Discussion in 'Financial Futures' started by deleteend, Jul 16, 2009.

  1. deleteend

    deleteend

    Suppose i buy a ed call option with a delta of .5 at a price of 99.50. Now say prices rise one basic point in my favor. I would only make $12.50 by selling the option. At the same time I think exercise the call option at 99.50 and immediately sell a ed future at 99.51 to lock in the entire $25. Yet from my understanding i should be indifferent to whether i exercise or not. Should the values not be equal? What am i missing? Your help is greatly appreciated. Thank you.
     
  2. Ignoring everything else that may happen to your option position when the mkt moves, let's look at your question simplistically. When you exercise your call option, you're effectively selling the option for 0 and buying the underlying at the strike price of 99.50. So what you're missing is the negative pnl on the option leg of the exercise.

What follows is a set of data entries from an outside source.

Lemma control_init c : control_ok (process_init c).
Proof. by repeat split. Qed.
Lemma Ingest_control entry now p p' : Ingest entry now p = Ok p' → ∃ c, p' = with_ctx c p.
Proof. unfold Ingest. intros ([b r] & _ & [= <-])%bind_Ok. by eexists. Qed.
Lemma harvest_line_control wall now line p p' : harvest_line wall now line p = Ok p' → ∃ c, p' = with_ctx c p.
Proof.
  unfold harvest_line. destruct (process_line_safely _ _); [apply Ingest_control|].
  intros [= <-]. exists (p_ctx p). by destruct p.
Qed.
Ltac control :=
  unfold control_ok, ending, Server_Stop in *;
  match goal with p : process |- _ => destruct p end; simpl in *; subst;
  repeat case_match; simpl in *; subst; intuition congruence.
(** Every step keeps the invariant; once the service is ending it stays so, and
    a batch is lost only then. *)
Lemma step_control p l q : step p l q → control_ok p →
  control_ok q ∧ (p_stopping p = true → p_stopping q = true)
  ∧ (p_pool_running p = false → p_pool_running q = false)
  ∧ (lost l ≠ [] → ending q).
Proof.
  destruct 1 as [| | | | | |p entry now p' Hi|p wall now line p' Hi|p now deadline _ Hf
    |p now started finished logs _ Hf|p logs r d Hp Hf _|p logs Hp Hf|p now _ Hf|p now since until _ Hf|].
  - control.
  - control.
  - control.
  - control.
  - control.
  - control.
  - destruct (Ingest_control _ _ _ _ Hi) as [c ->]. control.
  - destruct (harvest_line_control _ _ _ _ _ Hi) as [c ->]. control.
  - unfold flush_labels, flush_wake. control.
  - unfold flush_write, use_writer. destruct (flush_work _ _ _) as [[[count max_id]|e] d]; control.
  - destruct r as [[count max_id]|e]; control.
  - control.
  - unfold vacuum_wake, use_writer. control.
  - unfold diagnostics_wake. control.
  - control.
Qed.
Lemma steps_control p tr q : steps p tr q → control_ok p →
  control_ok q ∧ (p_stopping p = true → p_stopping q = true)
  ∧ (p_pool_running p = false → p_pool_running q = false) ∧ (lost tr ≠ [] → ending q).
Proof.
  intros Hs. induction Hs as [p|p tr q l r Hpq IH Hqr]; intros Hp; [done|].
  destruct (IH Hp) as (Hq & M1 & M2 & M3). destruct (step_control _ _ _ Hqr Hq) as (Hr & N1 & N2 & N3).
  split_and!; [done|auto|auto|]. unfold lost in *. rewrite bind_app. intros Hne.
  destruct (tr ≫= _) as [|x xs]; [by apply N3|]. destruct (M3 ltac:(done)) as [M|M]; [left|right]; auto.
Qed.
Lemma steps_trans p tr q tr' r :
  steps p tr q → steps q tr' r →
  steps p (tr ++ tr') r.
Proof.
  intros Hpq Hqr. induction Hqr as [q|q tr' r l u _ IH Hru]; [by rewrite app_nil_r|].
  rewrite (assoc_L (++)). by apply (steps_step _ _ _ _ _ r); [apply IH|].
Qed.
(** A crash: an exception has ended one of the background tasks. It stays on
    record, and the handler has stopped the server. *)
Definition crashed_with (e : exn) (p : process) : Prop :=
  Finished (Some e) ∈ [p_flush p; p_vacuum p; p_diagnostics p].
Lemma step_crash p l q e : step p l q → (crashed_with e p → crashed_with e q)
  ∧ (crashed_with e q → crashed_with e p ∨ p_stopping q = true).
Proof.
  unfold crashed_with. destruct 1 as [| | | | | |p entry now p' Hi|p wall now line p' Hi|p now deadline _ Hf
    |p now started finished logs _ Hf|p logs r d Hp Hf _|p logs Hp Hf|p now _ Hf|p now since until _ Hf|];
    try (split; [done|by left]).
  - destruct (Ingest_control _ _ _ _ Hi) as [c ->]. by split; [|left].
  - destruct (harvest_line_control _ _ _ _ _ Hi) as [c ->]. by split; [|left].
  - unfold flush_wake. repeat case_match; simpl; rewrite ?Hf; set_solver.
  - unfold flush_write, use_writer. destruct (flush_work _ _ _) as [[[count max_id]|e'] d]; simpl; rewrite ?Hf; set_solver.
  - simpl. rewrite Hf. set_solver.
  - simpl. rewrite Hf. set_solver.
  - unfold vacuum_wake, use_writer. repeat case_match; simpl; rewrite ?Hf; set_solver.
  - unfold diagnostics_wake. repeat case_match; simpl; rewrite ?Hf; set_solver.
Qed.
Lemma steps_crash p tr q e : steps p tr q → crashed_with e p → crashed_with e q.
Proof. induction 1 as [|p tr q l r Hpq IH Hqr]; [done|]. intros Hc. by eapply step_crash, IH. Qed.
Lemma crash_stops ctx tr p e : steps (process_init ctx) tr p → crashed_with e p → p_stopping p = true.
Proof.
  remember (process_init ctx) as p0 eqn:E. intros Hs. induction Hs as [p|p tr q l r Hpq IH Hqr]; subst.
  { unfold crashed_with. set_solver. }
  intros Hc. destruct (step_crash _ _ _ e Hqr) as [_ [Hq|Hr]]; [done| |done].
  destruct (steps_control _ _ _ (steps_step _ _ _ _ _ _ _ _ (steps_refl _ _ _ q) Hqr)) as (_ & M & _).
  - by destruct (steps_control _ _ _ Hpq (control_init ctx)) as (Hok & _).
  - by apply M, IH.
Qed.
(** After a stop no batch is taken any more. *)
Lemma step_stopped_takes p l q : step p l q → p_stopping p = true → taken l = [].
Proof.
  destruct 1; intros Hs; unfold flush_labels, written; rewrite ?Hs, ?orb_true_r; by repeat case_match.
Qed.
Lemma steps_stopped_takes p tr q : steps p tr q → control_ok p → p_stopping p = true → taken tr = [].
Proof.
  intros Hs Hc Hp. induction Hs as [p|p tr q l r Hpq IH Hqr]; [done|].
  destruct (steps_control _ _ _ Hpq Hc) as (_ & M & _). unfold taken in *.
  rewrite bind_app, IH by done. by apply (step_stopped_takes _ _ _ Hqr), M.
Qed.
(** Nor does any step but an addition touch the backlog then. *)
Lemma add_all_queue n acc l b b' : 0 < n → add_all l b = Ok b' → max_size_ b = Z.of_nat n →
  queue_ b = lastn n acc → max_size_ b' = Z.of_nat n ∧ queue_ b' = lastn n (acc ++ l).
Proof.
  intros Hn. revert b acc. induction l as [|e l IH]; intros b acc E Hm Hq; simpl in E.
  { injection E as <-. by rewrite app_nil_r. }
  rewrite Add_locked_spec in E by lia. cbn [mbind result_bind] in E.
  replace (acc ++ e :: l) with ((acc ++ [e]) ++ l) by (by rewrite <- app_assoc).
  eapply IH; [exact E|done|]. simpl. rewrite lastn_snoc, Hm, Hq by done. f_equal. unfold size. rewrite Hq.
  destruct (Z.leb_spec (Z.of_nat n) (Z.of_nat (length (lastn n acc)))); case_decide; [done|lia|lia|done].
Qed.
Lemma step_stopped_adds p l q : step p l q → p_stopping p = true →
  (0 < max_size_ (sc_backlog (p_ctx p)))%Z →
  add_all (ingested l) (sc_backlog (p_ctx p)) = Ok (sc_backlog (p_ctx q)).
Proof.
  intros Hs Hp Hb. destruct Hs; try done; unfold ingested; cbn [mbind list_bind app]; rewrite ?app_nil_r.
  - rename select (respond _ _ _ _ _ = _) into Hr. pose proof (respond_adds cfg kVersion server_started_at req
      {| sv_ctx := p_ctx p; sv_reader := reader; sv_clock := clock |} Hb) as (_ & _ & E).
    by rewrite Hr in E.
  - by eapply Ingest_add.
  - unfold harvest_line in *. destruct (process_line_safely wall line) as [e|]; simpl.
    + by eapply Ingest_add.
    + by simplify_eq.
  - unfold flush_labels, flush_wake, keep_waiting. by rewrite Hp, andb_false_r.
  - unfold flush_write, use_writer. by destruct (flush_work _ _ _) as [[[count max_id]|e] d].
  - by destruct r as [[count max_id]|e].
  - unfold vacuum_wake. by rewrite Hp.
  - unfold diagnostics_wake. by rewrite Hp.
Qed.
Lemma steps_stopped_queue n p tr q : 0 < n → steps p tr q → control_ok p → p_stopping p = true →
  max_size_ (sc_backlog (p_ctx p)) = Z.of_nat n →
  queue_ (sc_backlog (p_ctx p)) = lastn n (queue_ (sc_backlog (p_ctx p))) →
  queue_ (sc_backlog (p_ctx q)) = lastn n (queue_ (sc_backlog (p_ctx p)) ++ ingested tr).
Proof.
  intros Hn Hs Hc Hp Hm Hq.
  enough (max_size_ (sc_backlog (p_ctx q)) = Z.of_nat n ∧
    queue_ (sc_backlog (p_ctx q)) = lastn n (queue_ (sc_backlog (p_ctx p)) ++ ingested tr)) by tauto.
  induction Hs as [p|p tr q l r Hpq IH Hqr]; [by rewrite app_nil_r|].
  destruct (steps_control _ _ _ Hpq Hc) as (_ & M & _). destruct (IH Hc Hp Hm Hq) as [Hm1 Hq1].
  unfold ingested. rewrite bind_app, app_assoc.
  eapply add_all_queue; [done|apply (step_stopped_adds _ _ _ Hqr); [auto|lia]|done|done].
Qed.
Lemma steps_in_flight p tr q : steps p tr q → in_flight p ++ taken tr = settled tr ++ in_flight q.
Proof.
  intros Hs. induction Hs as [p|p tr q l r Hpq IH Hqr]; [by rewrite app_nil_r|].
  unfold taken, settled in *. rewrite !bind_app, app_assoc, IH, <- !app_assoc. f_equal.
  exact (step_flight _ _ _ _ _ _ Hqr).
Qed.
Lemma settled_length tr : length (settled tr) = length (inserted tr) + length (lost tr).
Proof.
  unfold settled, inserted, lost. induction tr as [|l tr IH]; [done|]. rewrite !bind_cons, !length_app, IH.
  destruct l; simpl; lia.
Qed.
Lemma ingested_events tr : added_events (backlog_events tr) = ingested tr.
Proof.
  unfold added_events, backlog_events, ingested. induction tr as [|l tr IH]; [done|].
  rewrite !bind_cons, omap_app, IH. f_equal. destruct l as [es| | |]; [|done..].
  induction es as [|e es IHe]; [done|]. simpl. by f_equal.
Qed.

    Moreover, any such pnl calculations should include the premium you have paid for the call option in the first place. Once you include that, you're including the whole consideration of time value vs cost of carry, which is what the suboptimality of early exercise is all about.
     
  3. MTE

    MTE

    I'd say you are confused about options in general, not just about eurodollars. Your logic is flawed no matter which underlying you use.
     
  4. Use the attached spreadsheet and chart the payoff function and break even points.....this should help you.
     
  5. deleteend

    deleteend

    I did not include cost of carry because it didnot effect my out come. Which was early exercising and then offsetting with an opposite position seemed to be more profitable than selling. Lets say i buy an ed call at 99.25 for $700 and libor is at 99.50. Now prices go up to 99.75. If i exercise i would recieve $1250 when marked to market(50x25=1250-700cost=$550). Would this $550 not be more than if I had sold the option outright? I am getting less than a 1 for 1 move on the underlying at purchase and the theta is only 3 ticks. $625 intrinsic value and $75 time value. I apologize if i am boring those of you who are familiar with options with my novist questions.
     
  6. I think you have pretty much answered your own questions, no? Assuming you're looking at the two alternatives at the exact same time, what do you think you would receive if you sold the option, rather than early exercising?
     
  7. deleteend

    deleteend

    I see my error now. I assumed the option would yield less because of the lower delta than the underlying but i have money invested in time value. Once the option starts trading at intrinsic value both deltas would be at 1. So they are equivalent. Thank you for your help.